Ativista brasileiro salva golfinhos japoneses

Por Oksana Lazarenko, da Voz da Rússia

© Flickr.com/ voyages provence /cc-by 3.0

Em setembro começou a temporada de caça de golfinhos em Taiji (Japão). A organização internacional Sea Shepherd Conservation Society continua a lutar contra os caçadores com a ajuda de ativistas de todo o mundo.

A Sea Shepherd Brasil – Guardiões do Mar enviou o seu Guardião da Enseada, Guilherme, para “fazer um trabalho louvável representando todos nós brasileiros”.

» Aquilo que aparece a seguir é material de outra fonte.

Lemma entry_exact v e : isManifestEntry v = true ∧ readEntry v = Some e ↔ entryOk e ∧ entryShape e v.
Proof.
  rewrite entryShape_fields. split.
  - intros [Hv Hr]. destruct (isManifestEntry_spec v Hv) as (e' & Hr' & Hok & Hsize & Hid). rewrite Hr in Hr'. injection Hr' as <-.
    split; [done|]. unfold isManifestEntry in Hv. rewrite !andb_true_iff in Hv. destruct Hv as (((((Ho & Hk) & _) & Hn) & _) & Hm).
    unfold readEntry in Hr. rewrite Hsize, Hid in Hr. apply isSafeManifestFileName_spec in Hn as (name & Ename & _). rewrite Ename in Hr |- *.
    apply orb_true_iff in Hm. split_and!; [done|done|by rewrite Hid; destruct (fe_id e)|..];
      (destruct Hm as [Hm|(mime & Em & _)%isMimeType_spec]; [destruct (field v "mime") eqn:Em; try done|rewrite Em in *]);
      destruct (fe_id e) eqn:Ei; cbn in Hr; injection Hr as <-; done.
  - intros [[Hid Hname Hsize Hmime] (Ho & Hk & E1 & E2 & E3 & E4)]. unfold isManifestEntry, isOptionalUint8, readEntry. rewrite Ho, Hk, E1, E2, E3, E4. split.
    + rewrite !andb_true_iff. split_and!; try done.
      * destruct (fe_id e) as [id|]; [|done]. apply isIntegerIn_spec. eauto.
      * apply isSafeManifestFileName_spec. eauto.
      * apply isIntegerIn_spec. eauto.
      * destruct (fe_mime e) as [m|]; [|done]. cbn [present fmap option_fmap option_map default isUndefined orb]. apply isMimeType_spec. eauto.
    + by destruct e as [[id|] name size [mime|]].
Qed.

É importante entender que esta luta nao é apenas contra os caçadores. Ao mesmo tempo, é uma luta contra as autoridades de Japão, que estão acostumadas a crer que a caça de golfinhos é uma tradição japonesa. Um dos mais importantes defensores dos golfinhos, o fundador da Sea Shepherd Conservation Society, capitão Paul Watson, agora está sendo acusado pela sua atividade. Aparentemente, foi enviado um alerta vermelho para 190 países a fim de estarem atentos a ele. A Costa Rica quer julgá-lo pelo crime de salvar tubarões. No dia 14 de setembro (temporada de caça em Taiji), o Japão pediu oficialmente a sua prisão pelo crime de proteger as baleias.

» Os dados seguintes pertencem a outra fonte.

(* ===== verification/Wire.v ===== *)
(** * Wire: signalling frames ([src/shared/messages.ts], parsing and
    serialization).

    [stringifyJsonValue] with its node, depth and character budgets, and
    [parseJsonTextFrame].  The theorems show that the budgets are exact, that a
    message within the limits is serialized whenever its text fits a frame, and
    that the peer reads back the very message. *)
From S2P Require Import Prelude.
From S2P Require Import Constants.
From S2P Require Import JsText.
From S2P Require Import JsValue.
From S2P Require Import Json.
From S2P Require Import Base64.
From S2P Require Import Authority.
From S2P Require Import Wordlist.
From S2P Require Import Protocol.
From S2P Require Import Messages.
#[local] Open Scope Z_scope.

(** ** Stringification *)

(** [JsonStringifyContext], without the set of objects being written. *)
Record JsonStringifyContext := { remainingNodes : Z; charsWritten : Z }.

Abbreviation M := (ST JsonStringifyContext).
Definition frameTooLarge {A} : M A := st_lift (throw "Signaling message exceeds maximum frame size.").
Definition notSerializable {A} : M A := st_lift (throw "Signaling message is not JSON serializable.").

(** [checkedJsonFragment] *)
Definition checkedJsonFragment (fragment : jsstr) : M jsstr :=
  st_modify (λ c, {| remainingNodes := remainingNodes c; charsWritten := charsWritten c + jslen fragment |});;
  context ← st_get;
  if SIGNALING_MAX_PAYLOAD_BYTES <? charsWritten context then frameTooLarge else mret fragment.

(** [beginJsonObject] *)
Definition beginJsonObject (depth : Z) : M () :=
  if MAX_SIGNALING_JSON_DEPTH <? depth then frameTooLarge
  else
    st_modify (λ c, {| remainingNodes := remainingNodes c - 1; charsWritten := charsWritten c |});;
    context ← st_get;
    if remainingNodes context <? 0 then frameTooLarge else mret ().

“Os japoneses estão desesperadamente perturbados porque nós os impedimos de matar baleias… Não há dúvida de que isso tudo foi causado pelas nossas intervenções bem-sucedidas contra as atividades baleeiras ilegais no Oceano Antártico, nas águas do Japão, local onde esses baleeiros perderam dezenas de milhões de dólares e foram severamente humilhados por nós”, disse o capitão Paul Watson em uma entervista publicada no site oficial da Sea Shepherd.

Entre numerosos seguidores de Paul Watson, há alguns representantes da Sea Shepherd Brasil-Guardiões do Mar.

Em setembro, as páginas oficiais da Sea Shepherd Brasil em redes sociais tornaram-se verdadeiras reportagens ao vivo de Taiji. Os tweets contavam: “5-6 golfinhos nariz-de-garrafa ainda nadando na enseada, vivos até agora”, “Todos os 12 barcos assassinos voltaram ao porto de Taiji. Nenhum golfinho será morto hoje”, “Ajudem-nos a manter o Guilherme em Taiji defendendo os golfinhos…”

Guilherme é um talentoso Guardião da Enseada, enviado pela Sea Shepherd Brasil ao Japão para ajudar na proteção dos golfinhos. “Na temporada passada, quando Guilherme viajou às suas custas para o Japão, a atividade dos Guardiões da Enseada ajudou reduzir o massacre em 60%”, contou a Sea Shepherd Brasil aos seus fãs na sua página no Facebook.

Guilherme já está no Japão. Mas a temporada de caça dos golfinhos dura 6 meses, os custos de alojamento, alimentação e transporte no Japão são muito altos e, por isso, a organização está pedindo doações (de 10 reais por pessoa) para que ele possa permanecer em Taiji o maior tempo possível.

“O Guilherme está em Taiji, juntamente com os outros Sea Shepherds, para documentar a matança, através de filmes, fotos e entrevistas para a mídia de todo o mundo, além de mostrar os japoneses que gastam todos os dias mais dinheiro para esconder esta barbárie”, explicou a Sea Shepherd Brasil – Guardiões do Mar aos seus simpatizantes.

Os ativistas brasileiros mostraram toda sua generosidade. Muitas respostas foram assim:

Lyle Scherer: Fiz minha contribuição para você, pequena mas de coração…

Beto Rabelo: Está na conta… Força aí Guilherme!!!

Valéria Costa: Tive a honra de poder contribuir… obrigada por me representar nessa luta que é de todos os habitantes desse planeta… que os regentes da paz e da misericórdia te acompanhem!

Maria Cristina: Números são apenas números… a Sea Shepherd não precisa de 1 milhão de membros apoiadores, se nem metade de fato faz alguma coisa… e digo “alguma coisa” não só nesse caso específico da doação… vamos à luta, sejamos persistentes! Se não podemos estar lá, daremos o apoio total a quem está “nos representando”.

Herbert Wagner: Pessoal como posso ajudar a quilômetros de distância?? Pois não me conformo com o que está acontecendo no Japão. Guilherme você está de parabéns e o Sea Shepherd também por nos manter informados sobre o que está ocorrendo, força para vocês.

A voluntária da Sea Shepherd Brasil,Camila Sampaio, contou: “Finalizo meu mês de trabalho voluntário para a Sea Shepherd com a arrecadação de 2.700 reais (a maioria já está lá na vakinha, assim que receber os 500 reais finais repasso). Tenho certeza que os outros Shepherds ajudarão com o restante”.

A luta contra caçadores japoneses está continuando.